● **The problem**
Only one portion of the data is to be written out: from the line bearing "try (destruct (negb" through the line bearing "unsqueeze (fst (_init_conv1d". Write it exactly as it appears.
─── Records for processing ───
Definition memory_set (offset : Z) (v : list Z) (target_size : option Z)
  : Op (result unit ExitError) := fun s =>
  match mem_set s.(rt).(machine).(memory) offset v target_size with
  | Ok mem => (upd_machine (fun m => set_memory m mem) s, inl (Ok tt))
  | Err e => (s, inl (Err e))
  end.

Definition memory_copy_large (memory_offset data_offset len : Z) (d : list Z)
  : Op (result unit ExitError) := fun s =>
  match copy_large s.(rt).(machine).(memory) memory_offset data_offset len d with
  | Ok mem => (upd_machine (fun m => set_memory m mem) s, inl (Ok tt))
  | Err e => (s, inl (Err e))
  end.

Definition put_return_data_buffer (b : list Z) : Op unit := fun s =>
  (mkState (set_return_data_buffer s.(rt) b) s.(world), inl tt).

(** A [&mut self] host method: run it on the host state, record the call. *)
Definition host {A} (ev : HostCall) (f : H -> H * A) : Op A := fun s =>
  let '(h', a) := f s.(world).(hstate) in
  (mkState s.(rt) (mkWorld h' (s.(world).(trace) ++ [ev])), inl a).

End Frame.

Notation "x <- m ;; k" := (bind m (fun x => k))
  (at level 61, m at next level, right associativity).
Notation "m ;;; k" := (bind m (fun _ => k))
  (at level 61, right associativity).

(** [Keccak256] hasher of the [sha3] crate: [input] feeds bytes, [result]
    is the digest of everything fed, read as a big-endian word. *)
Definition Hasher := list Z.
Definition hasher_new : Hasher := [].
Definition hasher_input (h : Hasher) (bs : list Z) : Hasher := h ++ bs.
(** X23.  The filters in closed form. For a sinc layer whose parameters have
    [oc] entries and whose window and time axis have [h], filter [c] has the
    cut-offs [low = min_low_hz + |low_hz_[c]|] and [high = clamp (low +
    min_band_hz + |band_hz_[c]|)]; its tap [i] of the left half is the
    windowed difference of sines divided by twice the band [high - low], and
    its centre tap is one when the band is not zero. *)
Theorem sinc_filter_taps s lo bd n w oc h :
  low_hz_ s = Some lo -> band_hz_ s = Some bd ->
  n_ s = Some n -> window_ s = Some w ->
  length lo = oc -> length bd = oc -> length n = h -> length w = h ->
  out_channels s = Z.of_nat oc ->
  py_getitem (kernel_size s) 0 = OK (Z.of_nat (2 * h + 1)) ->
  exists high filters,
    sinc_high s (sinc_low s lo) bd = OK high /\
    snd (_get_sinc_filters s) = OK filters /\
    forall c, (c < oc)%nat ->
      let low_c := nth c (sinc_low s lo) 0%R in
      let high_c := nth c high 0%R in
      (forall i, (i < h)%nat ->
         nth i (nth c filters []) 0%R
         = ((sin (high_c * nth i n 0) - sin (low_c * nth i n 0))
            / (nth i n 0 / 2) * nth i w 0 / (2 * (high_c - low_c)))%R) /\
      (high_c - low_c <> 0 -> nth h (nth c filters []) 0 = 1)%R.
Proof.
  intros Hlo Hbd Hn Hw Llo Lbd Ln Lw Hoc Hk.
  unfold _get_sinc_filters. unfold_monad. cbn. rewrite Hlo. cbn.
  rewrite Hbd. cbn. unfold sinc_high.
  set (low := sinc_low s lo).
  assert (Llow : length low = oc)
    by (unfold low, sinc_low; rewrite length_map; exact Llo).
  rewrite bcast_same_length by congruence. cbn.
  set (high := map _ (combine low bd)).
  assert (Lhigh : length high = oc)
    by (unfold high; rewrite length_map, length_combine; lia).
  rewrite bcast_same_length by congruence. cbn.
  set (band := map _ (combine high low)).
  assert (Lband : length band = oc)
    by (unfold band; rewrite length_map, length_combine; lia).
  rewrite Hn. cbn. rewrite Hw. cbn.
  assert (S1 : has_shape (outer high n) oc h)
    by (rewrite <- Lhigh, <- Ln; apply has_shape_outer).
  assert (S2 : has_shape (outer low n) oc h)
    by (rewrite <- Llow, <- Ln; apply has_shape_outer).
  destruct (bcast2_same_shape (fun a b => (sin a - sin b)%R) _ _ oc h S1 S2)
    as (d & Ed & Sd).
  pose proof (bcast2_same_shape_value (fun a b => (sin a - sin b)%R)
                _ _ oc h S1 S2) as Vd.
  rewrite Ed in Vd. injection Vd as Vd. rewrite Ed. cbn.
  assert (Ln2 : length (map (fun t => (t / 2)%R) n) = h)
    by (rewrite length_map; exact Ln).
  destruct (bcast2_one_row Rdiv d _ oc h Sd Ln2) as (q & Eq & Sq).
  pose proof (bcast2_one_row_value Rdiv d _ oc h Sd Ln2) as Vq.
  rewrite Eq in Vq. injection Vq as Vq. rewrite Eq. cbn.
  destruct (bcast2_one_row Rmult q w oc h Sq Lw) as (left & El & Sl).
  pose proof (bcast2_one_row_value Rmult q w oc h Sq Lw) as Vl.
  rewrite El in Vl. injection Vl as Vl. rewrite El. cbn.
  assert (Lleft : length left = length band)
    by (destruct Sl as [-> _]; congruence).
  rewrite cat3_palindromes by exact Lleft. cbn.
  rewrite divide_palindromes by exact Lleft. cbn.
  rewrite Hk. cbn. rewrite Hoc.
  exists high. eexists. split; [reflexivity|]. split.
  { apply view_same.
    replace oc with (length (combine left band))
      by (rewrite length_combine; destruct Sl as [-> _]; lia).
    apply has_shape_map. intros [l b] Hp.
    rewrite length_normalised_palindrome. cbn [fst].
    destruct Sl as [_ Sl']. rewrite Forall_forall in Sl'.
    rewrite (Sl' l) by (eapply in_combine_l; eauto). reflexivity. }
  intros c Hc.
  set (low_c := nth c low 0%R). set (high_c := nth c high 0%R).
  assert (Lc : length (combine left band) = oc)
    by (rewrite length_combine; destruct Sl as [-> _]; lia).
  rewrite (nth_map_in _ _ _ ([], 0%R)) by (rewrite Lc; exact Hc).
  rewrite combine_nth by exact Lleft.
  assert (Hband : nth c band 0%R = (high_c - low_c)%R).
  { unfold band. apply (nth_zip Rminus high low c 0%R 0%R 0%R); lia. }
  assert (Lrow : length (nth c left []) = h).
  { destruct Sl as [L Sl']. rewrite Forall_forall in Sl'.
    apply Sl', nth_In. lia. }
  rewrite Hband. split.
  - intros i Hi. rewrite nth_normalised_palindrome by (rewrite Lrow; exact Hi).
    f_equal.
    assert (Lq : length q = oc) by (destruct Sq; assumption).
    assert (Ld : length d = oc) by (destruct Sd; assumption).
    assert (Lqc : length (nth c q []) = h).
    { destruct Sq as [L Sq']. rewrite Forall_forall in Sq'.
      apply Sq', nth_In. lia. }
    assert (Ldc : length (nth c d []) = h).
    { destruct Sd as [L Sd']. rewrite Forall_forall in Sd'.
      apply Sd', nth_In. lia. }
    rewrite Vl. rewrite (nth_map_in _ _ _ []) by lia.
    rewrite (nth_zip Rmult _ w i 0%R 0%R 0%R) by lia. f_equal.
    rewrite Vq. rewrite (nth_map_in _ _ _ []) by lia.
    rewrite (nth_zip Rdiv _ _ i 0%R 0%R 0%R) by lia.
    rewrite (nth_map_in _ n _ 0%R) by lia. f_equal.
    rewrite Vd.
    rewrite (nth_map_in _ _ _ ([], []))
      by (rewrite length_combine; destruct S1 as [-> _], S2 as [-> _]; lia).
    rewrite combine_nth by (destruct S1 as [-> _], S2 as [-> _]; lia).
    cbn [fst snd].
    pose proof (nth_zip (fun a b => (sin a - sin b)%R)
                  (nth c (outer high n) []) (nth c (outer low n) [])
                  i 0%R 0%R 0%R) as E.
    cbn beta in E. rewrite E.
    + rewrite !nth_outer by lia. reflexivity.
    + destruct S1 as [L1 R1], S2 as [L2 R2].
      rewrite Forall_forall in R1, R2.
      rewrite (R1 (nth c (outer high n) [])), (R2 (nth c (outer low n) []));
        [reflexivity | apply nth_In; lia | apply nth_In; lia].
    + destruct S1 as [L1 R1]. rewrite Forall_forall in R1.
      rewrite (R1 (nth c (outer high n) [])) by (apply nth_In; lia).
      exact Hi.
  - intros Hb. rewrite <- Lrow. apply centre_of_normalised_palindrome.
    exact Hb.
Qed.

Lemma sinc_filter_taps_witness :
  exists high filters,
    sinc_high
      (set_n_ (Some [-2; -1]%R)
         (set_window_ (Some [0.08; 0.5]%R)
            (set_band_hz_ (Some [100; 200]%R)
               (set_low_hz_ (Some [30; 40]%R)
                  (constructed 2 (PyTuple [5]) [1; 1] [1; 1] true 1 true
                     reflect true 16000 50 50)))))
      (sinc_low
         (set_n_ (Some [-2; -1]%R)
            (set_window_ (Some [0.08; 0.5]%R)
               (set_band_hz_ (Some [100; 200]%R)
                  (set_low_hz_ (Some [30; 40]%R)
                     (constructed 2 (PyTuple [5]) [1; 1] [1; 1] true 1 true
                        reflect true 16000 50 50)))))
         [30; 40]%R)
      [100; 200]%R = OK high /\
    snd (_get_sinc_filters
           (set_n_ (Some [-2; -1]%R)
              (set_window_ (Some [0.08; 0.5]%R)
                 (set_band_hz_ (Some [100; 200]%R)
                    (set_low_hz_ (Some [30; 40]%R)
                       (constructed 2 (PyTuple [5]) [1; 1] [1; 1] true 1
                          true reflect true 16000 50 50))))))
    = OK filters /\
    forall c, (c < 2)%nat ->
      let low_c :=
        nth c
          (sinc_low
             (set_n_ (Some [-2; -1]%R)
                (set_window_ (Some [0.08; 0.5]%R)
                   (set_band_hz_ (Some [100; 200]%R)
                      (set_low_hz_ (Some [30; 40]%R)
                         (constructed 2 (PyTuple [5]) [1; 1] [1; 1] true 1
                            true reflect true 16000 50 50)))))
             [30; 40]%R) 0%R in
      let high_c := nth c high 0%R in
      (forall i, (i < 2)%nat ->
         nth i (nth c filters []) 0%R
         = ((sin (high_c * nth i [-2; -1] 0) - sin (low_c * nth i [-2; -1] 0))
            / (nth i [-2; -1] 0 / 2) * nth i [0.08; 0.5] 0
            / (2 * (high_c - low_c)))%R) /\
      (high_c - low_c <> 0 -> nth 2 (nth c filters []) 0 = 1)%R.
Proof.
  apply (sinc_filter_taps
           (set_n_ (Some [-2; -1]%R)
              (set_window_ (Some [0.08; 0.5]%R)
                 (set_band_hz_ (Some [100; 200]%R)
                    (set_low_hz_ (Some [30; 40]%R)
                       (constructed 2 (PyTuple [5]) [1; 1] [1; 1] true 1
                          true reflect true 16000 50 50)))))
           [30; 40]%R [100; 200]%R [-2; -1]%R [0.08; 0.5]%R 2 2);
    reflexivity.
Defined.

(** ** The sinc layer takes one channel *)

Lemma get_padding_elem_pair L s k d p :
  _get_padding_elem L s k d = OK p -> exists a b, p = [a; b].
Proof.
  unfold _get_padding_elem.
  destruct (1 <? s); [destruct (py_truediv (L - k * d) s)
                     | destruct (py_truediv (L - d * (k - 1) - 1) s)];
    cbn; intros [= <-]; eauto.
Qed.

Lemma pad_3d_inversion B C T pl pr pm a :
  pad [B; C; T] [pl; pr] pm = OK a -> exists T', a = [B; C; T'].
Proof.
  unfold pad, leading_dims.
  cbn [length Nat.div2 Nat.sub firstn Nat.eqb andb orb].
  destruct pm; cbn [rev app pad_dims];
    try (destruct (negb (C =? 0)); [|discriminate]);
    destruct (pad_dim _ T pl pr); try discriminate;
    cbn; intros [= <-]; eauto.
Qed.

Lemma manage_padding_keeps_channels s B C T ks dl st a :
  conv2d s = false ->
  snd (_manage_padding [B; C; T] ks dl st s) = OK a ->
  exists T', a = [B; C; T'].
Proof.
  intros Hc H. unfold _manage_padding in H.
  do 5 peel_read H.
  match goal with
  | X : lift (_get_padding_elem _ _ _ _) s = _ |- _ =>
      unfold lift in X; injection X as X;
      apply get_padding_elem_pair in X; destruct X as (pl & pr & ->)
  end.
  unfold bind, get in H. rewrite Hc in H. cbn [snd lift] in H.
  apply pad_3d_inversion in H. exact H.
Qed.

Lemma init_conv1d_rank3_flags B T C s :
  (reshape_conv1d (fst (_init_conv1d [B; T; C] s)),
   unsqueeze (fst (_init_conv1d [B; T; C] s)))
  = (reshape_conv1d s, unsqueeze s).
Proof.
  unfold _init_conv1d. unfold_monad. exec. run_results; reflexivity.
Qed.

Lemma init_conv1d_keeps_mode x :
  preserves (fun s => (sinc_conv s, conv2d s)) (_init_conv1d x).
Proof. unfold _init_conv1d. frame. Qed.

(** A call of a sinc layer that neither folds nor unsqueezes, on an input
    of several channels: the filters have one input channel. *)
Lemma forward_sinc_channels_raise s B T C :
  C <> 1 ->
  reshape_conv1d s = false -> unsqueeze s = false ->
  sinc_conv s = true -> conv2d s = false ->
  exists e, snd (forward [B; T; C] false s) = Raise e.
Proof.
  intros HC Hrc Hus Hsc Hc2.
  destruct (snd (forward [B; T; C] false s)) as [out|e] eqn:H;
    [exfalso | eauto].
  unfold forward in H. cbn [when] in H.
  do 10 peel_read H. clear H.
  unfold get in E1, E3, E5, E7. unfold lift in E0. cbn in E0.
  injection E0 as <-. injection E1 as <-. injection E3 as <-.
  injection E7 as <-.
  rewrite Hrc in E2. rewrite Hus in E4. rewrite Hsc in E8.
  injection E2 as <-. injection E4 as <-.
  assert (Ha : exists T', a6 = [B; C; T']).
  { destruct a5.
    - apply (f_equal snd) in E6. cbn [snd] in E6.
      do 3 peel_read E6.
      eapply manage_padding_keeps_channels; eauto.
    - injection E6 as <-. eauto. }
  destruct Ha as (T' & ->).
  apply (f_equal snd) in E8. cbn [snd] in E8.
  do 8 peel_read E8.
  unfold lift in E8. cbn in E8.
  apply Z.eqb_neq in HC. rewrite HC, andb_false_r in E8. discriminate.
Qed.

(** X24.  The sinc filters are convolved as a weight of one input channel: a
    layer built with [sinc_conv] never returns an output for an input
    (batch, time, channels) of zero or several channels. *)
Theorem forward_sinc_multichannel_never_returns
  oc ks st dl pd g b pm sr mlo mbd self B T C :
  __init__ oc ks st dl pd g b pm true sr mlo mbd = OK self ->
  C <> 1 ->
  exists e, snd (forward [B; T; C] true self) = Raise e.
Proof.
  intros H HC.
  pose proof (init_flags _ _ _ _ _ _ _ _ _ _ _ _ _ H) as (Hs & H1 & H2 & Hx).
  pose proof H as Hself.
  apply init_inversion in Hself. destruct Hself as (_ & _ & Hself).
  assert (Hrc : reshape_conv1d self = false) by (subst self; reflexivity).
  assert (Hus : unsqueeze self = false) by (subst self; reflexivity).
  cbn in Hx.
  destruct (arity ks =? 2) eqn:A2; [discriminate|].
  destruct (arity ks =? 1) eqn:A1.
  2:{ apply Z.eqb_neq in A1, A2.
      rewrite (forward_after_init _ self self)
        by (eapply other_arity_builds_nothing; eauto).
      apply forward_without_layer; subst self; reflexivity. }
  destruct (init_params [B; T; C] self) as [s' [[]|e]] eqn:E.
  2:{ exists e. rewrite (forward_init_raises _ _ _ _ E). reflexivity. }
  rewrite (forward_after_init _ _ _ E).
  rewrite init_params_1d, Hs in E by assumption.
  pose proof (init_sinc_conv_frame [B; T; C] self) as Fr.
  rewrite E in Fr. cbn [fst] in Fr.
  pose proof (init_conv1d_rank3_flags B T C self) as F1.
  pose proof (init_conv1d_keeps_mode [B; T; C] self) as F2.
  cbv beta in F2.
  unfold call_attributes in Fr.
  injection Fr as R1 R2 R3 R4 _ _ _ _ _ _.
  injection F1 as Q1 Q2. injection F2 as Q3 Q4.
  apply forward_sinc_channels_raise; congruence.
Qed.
───
● **Problem solution**
    try (destruct (negb (C =? 0)); [|discriminate]);
    destruct (pad_dim _ T pl pr); try discriminate;
    cbn; intros [= <-]; eauto.
Qed.

Lemma manage_padding_keeps_channels s B C T ks dl st a :
  conv2d s = false ->
  snd (_manage_padding [B; C; T] ks dl st s) = OK a ->
  exists T', a = [B; C; T'].
Proof.
  intros Hc H. unfold _manage_padding in H.
  do 5 peel_read H.
  match goal with
  | X : lift (_get_padding_elem _ _ _ _) s = _ |- _ =>
      unfold lift in X; injection X as X;
      apply get_padding_elem_pair in X; destruct X as (pl & pr & ->)
  end.
  unfold bind, get in H. rewrite Hc in H. cbn [snd lift] in H.
  apply pad_3d_inversion in H. exact H.
Qed.

Lemma init_conv1d_rank3_flags B T C s :
  (reshape_conv1d (fst (_init_conv1d [B; T; C] s)),
   unsqueeze (fst (_init_conv1d [B; T; C] s)))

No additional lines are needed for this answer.